#### Brief:
Pull every line with "nothing" from the entries below.
+++ Records provided +++
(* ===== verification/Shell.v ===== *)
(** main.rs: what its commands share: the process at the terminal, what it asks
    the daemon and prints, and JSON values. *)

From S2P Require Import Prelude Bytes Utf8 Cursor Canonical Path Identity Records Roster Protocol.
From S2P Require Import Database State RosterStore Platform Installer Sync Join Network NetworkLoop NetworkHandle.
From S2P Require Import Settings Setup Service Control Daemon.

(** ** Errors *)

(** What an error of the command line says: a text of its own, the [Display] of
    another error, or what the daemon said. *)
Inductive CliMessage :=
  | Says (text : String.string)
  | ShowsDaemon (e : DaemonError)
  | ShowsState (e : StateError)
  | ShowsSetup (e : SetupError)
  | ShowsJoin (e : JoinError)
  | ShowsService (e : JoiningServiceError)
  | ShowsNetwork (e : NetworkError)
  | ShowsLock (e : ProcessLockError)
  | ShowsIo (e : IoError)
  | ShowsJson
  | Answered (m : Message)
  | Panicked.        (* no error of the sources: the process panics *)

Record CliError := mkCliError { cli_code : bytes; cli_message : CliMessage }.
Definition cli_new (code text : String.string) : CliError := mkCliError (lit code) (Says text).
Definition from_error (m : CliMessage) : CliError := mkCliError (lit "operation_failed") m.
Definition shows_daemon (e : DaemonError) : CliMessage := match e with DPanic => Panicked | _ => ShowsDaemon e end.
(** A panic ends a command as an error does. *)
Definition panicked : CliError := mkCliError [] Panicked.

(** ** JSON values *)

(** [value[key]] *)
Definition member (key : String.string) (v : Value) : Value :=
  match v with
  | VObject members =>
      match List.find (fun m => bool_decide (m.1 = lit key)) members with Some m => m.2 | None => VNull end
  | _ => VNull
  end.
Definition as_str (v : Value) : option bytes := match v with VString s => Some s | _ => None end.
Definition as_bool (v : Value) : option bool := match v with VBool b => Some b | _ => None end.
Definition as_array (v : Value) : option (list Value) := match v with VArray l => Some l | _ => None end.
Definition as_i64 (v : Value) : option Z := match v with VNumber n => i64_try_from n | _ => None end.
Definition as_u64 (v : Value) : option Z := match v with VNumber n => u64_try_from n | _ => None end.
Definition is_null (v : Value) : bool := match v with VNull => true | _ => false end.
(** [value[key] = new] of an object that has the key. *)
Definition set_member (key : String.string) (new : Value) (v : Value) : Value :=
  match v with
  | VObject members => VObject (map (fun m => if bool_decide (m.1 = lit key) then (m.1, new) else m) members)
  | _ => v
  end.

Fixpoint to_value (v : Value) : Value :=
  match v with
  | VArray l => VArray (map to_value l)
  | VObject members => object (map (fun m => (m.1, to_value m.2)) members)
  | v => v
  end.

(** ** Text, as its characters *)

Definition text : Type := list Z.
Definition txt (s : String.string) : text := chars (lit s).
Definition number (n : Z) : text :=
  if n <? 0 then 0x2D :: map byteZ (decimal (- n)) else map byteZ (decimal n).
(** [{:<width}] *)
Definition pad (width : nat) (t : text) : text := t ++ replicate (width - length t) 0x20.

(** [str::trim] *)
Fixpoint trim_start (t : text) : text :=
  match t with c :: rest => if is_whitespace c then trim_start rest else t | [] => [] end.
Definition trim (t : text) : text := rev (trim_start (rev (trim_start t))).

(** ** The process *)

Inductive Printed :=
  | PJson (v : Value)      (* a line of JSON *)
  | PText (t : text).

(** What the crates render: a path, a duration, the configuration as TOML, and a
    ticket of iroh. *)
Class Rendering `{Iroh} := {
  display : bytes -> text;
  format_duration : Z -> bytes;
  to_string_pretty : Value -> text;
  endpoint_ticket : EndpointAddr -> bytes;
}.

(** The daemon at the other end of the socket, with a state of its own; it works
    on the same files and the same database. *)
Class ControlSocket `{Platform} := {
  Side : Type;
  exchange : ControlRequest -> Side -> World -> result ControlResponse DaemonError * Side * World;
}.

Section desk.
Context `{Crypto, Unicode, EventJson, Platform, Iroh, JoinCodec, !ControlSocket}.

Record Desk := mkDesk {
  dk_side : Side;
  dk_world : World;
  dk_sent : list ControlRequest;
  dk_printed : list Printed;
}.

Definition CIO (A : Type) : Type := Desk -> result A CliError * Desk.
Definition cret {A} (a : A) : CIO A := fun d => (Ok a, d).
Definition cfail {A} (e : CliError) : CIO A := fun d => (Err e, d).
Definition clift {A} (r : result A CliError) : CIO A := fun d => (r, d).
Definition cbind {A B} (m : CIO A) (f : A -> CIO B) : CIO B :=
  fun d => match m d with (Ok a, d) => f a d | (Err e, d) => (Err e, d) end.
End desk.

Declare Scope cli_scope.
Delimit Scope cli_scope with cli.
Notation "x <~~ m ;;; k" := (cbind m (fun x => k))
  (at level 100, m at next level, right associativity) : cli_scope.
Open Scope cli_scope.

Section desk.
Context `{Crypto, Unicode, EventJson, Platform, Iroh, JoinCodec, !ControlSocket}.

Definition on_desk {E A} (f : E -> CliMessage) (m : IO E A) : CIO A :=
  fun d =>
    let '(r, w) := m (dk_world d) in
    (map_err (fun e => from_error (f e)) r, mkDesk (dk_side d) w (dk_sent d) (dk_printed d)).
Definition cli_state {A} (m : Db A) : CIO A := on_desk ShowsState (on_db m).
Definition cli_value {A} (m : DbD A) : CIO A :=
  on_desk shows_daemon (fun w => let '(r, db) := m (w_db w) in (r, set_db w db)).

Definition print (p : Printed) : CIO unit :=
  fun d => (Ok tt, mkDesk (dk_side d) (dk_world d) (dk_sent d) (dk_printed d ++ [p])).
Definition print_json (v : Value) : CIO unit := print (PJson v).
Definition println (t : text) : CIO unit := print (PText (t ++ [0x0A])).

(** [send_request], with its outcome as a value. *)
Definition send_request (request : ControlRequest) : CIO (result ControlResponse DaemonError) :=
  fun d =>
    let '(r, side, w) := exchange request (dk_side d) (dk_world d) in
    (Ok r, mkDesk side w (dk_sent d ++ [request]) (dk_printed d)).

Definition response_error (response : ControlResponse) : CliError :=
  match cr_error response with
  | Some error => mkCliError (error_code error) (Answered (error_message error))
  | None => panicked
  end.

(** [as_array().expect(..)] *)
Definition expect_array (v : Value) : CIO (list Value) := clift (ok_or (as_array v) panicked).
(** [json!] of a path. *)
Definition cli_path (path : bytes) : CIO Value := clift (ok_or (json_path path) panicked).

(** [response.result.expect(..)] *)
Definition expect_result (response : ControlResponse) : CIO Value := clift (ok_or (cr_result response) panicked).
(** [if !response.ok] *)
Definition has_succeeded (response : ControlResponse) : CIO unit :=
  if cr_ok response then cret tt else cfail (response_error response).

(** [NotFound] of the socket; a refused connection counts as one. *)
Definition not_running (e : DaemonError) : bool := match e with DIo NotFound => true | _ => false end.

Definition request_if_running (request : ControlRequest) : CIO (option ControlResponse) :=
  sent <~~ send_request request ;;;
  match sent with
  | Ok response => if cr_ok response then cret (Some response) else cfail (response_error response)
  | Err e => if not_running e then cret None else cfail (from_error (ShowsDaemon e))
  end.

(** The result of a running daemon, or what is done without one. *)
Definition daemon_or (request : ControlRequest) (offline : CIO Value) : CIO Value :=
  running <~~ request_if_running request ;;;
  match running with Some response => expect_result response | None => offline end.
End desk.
+++
+++ Records provided +++
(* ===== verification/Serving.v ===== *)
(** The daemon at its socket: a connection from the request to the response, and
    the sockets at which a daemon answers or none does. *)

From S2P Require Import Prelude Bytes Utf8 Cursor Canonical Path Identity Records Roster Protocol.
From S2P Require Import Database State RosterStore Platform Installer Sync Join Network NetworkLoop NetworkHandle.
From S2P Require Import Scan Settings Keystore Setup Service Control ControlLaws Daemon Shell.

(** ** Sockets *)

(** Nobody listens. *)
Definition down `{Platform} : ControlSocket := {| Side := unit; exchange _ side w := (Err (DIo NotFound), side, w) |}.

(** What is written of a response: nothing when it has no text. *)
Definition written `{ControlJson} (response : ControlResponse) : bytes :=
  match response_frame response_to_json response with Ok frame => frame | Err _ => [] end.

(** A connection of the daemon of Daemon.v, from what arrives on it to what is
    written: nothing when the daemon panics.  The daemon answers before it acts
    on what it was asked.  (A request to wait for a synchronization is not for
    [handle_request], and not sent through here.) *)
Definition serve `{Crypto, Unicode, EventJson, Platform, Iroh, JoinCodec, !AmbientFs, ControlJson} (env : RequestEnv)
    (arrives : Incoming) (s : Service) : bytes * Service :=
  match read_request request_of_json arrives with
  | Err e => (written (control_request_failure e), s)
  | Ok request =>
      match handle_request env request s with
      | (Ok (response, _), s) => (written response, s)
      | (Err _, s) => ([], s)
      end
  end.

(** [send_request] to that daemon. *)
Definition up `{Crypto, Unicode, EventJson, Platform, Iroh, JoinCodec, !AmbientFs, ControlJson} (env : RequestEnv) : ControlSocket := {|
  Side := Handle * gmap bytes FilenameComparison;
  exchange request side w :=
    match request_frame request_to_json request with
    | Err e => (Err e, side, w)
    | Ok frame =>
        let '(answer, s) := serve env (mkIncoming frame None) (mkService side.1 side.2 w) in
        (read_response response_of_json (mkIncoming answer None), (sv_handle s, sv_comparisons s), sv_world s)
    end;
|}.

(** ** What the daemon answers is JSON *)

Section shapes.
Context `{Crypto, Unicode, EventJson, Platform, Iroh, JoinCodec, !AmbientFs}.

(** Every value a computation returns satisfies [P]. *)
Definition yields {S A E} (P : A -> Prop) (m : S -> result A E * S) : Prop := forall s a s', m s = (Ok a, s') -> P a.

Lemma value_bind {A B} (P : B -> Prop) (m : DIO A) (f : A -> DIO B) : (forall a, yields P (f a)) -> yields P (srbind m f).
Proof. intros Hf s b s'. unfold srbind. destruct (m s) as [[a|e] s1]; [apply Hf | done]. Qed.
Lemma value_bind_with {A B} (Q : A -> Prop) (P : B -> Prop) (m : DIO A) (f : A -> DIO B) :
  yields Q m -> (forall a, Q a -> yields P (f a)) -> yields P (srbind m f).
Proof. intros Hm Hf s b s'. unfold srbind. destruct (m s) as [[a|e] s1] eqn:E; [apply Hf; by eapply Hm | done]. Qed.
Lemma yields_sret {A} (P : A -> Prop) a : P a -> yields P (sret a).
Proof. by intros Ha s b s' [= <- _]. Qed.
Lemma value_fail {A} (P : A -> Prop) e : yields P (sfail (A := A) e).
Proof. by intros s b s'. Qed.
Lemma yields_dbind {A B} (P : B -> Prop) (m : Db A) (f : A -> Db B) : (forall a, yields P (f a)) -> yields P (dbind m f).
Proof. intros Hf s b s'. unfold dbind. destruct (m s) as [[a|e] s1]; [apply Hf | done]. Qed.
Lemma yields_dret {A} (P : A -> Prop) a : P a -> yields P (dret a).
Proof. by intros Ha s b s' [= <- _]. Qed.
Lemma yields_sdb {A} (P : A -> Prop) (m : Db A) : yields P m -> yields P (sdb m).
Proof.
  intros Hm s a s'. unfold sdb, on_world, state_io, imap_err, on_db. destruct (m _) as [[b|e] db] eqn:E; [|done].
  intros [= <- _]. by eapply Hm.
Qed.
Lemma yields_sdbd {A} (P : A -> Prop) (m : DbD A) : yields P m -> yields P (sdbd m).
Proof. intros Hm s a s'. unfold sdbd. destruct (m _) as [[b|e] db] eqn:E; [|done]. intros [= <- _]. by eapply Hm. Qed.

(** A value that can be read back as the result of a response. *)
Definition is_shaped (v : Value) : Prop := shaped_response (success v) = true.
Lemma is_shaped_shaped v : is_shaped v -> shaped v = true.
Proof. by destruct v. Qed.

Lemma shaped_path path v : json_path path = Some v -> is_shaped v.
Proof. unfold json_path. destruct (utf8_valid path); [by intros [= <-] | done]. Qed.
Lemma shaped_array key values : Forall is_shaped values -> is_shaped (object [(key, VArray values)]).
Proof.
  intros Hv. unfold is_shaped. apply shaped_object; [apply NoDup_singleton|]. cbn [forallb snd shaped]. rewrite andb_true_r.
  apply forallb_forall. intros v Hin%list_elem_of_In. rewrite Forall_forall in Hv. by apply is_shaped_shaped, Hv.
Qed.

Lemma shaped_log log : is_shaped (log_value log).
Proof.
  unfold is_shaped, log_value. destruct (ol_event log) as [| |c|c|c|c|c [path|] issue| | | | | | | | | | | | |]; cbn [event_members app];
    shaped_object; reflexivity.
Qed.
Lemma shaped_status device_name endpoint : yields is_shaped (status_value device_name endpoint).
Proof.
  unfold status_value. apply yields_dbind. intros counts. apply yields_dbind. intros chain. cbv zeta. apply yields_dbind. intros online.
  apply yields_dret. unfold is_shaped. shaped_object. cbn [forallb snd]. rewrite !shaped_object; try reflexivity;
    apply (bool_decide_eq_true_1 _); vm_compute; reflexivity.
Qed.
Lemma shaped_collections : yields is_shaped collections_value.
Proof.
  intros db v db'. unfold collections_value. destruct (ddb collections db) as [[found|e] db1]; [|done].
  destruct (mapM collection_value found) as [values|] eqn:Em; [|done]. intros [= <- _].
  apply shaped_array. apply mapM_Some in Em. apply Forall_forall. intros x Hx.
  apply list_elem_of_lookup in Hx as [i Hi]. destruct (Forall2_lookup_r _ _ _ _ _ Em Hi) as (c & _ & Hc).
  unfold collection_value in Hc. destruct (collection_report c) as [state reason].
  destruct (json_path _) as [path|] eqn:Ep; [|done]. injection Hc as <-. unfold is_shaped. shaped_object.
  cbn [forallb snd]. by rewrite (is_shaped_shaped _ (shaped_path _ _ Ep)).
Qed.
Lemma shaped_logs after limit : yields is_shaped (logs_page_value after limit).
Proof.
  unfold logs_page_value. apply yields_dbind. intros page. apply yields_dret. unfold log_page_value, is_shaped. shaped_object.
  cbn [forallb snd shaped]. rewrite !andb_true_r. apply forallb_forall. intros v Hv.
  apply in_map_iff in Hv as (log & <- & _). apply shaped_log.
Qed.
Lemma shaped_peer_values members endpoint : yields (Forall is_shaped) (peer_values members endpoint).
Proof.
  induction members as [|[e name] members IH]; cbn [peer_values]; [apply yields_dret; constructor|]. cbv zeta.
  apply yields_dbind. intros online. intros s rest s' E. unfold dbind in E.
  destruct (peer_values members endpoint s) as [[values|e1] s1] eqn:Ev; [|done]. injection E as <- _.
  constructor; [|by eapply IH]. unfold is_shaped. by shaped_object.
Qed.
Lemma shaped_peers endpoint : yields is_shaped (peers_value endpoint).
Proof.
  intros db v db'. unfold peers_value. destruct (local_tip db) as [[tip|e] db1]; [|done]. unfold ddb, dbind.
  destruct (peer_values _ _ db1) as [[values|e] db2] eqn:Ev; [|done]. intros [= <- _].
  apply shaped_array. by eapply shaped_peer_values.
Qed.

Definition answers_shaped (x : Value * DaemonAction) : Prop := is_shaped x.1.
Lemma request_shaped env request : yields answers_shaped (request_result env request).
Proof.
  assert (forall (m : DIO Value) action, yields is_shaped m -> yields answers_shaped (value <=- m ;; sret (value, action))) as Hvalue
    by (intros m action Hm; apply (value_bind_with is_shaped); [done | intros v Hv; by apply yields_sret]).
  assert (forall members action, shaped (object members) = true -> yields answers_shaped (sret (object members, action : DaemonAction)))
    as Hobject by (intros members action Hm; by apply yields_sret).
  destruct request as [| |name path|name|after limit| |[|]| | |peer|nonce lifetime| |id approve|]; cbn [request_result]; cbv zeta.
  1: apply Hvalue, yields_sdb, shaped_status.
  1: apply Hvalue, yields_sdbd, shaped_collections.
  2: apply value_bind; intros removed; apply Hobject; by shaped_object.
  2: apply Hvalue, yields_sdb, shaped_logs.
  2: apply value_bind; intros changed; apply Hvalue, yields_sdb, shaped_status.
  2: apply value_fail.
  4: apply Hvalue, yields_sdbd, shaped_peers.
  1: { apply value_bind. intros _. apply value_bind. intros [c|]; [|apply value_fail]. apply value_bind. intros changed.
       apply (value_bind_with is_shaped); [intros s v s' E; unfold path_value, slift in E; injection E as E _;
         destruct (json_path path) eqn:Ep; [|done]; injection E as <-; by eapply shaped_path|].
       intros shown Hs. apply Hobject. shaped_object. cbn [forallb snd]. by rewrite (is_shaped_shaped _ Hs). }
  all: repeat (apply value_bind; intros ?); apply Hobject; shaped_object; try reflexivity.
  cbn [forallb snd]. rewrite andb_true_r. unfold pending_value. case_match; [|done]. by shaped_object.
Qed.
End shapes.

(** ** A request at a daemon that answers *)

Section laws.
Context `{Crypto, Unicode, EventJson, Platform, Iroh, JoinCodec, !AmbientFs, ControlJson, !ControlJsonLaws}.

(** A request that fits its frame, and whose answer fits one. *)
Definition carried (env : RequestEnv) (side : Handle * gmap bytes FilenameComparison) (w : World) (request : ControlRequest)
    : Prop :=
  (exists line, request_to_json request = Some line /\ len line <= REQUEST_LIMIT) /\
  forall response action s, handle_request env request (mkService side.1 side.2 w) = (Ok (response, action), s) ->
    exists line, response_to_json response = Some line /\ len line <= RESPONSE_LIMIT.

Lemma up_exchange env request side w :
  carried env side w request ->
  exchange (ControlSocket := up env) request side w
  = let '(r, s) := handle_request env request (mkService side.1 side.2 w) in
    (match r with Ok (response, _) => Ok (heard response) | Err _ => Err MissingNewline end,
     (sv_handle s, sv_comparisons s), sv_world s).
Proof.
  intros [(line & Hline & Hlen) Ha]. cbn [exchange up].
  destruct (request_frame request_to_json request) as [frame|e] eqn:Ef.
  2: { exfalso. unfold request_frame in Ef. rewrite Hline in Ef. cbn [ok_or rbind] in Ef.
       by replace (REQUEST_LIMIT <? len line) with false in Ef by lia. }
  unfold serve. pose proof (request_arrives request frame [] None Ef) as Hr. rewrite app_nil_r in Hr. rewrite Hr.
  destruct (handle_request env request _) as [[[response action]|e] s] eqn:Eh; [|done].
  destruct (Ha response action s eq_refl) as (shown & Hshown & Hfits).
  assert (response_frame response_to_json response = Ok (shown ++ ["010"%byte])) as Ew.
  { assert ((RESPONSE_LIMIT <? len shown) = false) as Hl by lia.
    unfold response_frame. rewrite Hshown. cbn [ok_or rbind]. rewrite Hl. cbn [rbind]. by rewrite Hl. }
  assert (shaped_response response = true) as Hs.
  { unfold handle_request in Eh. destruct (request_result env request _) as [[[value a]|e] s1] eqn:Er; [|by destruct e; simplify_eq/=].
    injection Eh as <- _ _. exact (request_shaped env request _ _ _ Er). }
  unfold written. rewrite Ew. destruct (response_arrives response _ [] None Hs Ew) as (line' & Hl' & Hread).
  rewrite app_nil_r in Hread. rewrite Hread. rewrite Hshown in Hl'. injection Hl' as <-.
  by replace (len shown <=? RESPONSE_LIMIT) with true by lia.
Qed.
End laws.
+++
#### Answer space:
(** What is written of a response: nothing when it has no text. *)
    written: nothing when the daemon panics.  The daemon answers before it acts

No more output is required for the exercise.